*Directions*: Where the string "assert" appears in a line of the data, show that line.
*** Data supplied ***
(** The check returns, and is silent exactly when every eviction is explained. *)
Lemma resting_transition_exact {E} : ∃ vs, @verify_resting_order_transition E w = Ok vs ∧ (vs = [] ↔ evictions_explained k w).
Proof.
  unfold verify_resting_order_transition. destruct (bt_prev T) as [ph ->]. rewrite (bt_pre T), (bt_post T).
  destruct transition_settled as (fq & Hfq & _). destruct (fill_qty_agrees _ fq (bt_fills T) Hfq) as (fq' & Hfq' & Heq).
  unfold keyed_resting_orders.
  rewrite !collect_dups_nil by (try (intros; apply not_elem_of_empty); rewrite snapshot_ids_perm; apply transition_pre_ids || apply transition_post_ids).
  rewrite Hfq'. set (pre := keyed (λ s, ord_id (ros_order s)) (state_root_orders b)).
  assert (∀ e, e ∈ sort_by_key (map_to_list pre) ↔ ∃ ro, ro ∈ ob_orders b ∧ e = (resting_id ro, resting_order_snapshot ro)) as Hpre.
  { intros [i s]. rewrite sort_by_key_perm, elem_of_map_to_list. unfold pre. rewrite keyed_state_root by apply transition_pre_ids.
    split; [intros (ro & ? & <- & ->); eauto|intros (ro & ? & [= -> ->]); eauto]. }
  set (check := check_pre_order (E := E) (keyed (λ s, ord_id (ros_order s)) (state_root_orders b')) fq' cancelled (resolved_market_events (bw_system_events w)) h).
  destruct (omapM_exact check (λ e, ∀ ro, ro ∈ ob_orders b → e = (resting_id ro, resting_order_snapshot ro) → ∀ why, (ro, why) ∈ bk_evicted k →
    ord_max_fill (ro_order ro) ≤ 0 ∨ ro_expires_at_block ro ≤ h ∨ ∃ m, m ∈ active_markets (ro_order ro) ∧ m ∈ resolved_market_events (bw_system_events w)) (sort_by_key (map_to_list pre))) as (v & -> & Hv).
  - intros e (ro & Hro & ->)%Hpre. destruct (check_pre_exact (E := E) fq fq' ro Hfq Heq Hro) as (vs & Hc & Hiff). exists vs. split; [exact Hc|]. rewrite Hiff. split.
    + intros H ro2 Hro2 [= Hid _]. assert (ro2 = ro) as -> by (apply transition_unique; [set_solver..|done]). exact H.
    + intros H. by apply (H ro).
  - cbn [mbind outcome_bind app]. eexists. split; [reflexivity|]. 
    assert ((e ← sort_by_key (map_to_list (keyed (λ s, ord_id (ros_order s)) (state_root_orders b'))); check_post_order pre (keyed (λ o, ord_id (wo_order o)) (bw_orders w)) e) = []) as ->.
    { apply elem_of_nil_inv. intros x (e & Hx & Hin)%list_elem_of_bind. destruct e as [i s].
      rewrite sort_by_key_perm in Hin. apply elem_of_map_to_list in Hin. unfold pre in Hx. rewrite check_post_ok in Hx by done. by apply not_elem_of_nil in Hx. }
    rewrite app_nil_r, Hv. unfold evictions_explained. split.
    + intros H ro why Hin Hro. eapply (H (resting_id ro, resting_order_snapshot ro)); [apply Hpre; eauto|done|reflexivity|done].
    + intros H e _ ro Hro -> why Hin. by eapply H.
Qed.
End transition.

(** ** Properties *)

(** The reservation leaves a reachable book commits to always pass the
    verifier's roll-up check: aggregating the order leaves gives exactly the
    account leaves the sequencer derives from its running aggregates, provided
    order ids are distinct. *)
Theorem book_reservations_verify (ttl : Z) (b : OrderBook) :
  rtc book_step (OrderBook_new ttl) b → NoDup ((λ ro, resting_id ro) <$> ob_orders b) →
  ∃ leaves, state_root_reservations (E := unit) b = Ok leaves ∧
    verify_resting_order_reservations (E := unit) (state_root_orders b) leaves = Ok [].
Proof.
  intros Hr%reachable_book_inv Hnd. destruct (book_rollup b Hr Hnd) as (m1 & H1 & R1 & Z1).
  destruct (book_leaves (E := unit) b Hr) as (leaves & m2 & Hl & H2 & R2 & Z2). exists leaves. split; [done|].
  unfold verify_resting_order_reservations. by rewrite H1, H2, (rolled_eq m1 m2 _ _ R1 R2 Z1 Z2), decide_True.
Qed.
*** End of Data supplied ***
*Written response*:
  assert (∀ e, e ∈ sort_by_key (map_to_list pre) ↔ ∃ ro, ro ∈ ob_orders b ∧ e = (resting_id ro, resting_order_snapshot ro)) as Hpre.
    + intros H ro2 Hro2 [= Hid _]. assert (ro2 = ro) as -> by (apply transition_unique; [set_solver..|done]). exact H.
    assert ((e ← sort_by_key (map_to_list (keyed (λ s, ord_id (ros_order s)) (state_root_orders b'))); check_post_order pre (keyed (λ o, ord_id (wo_order o)) (bw_orders w)) e) = []) as ->.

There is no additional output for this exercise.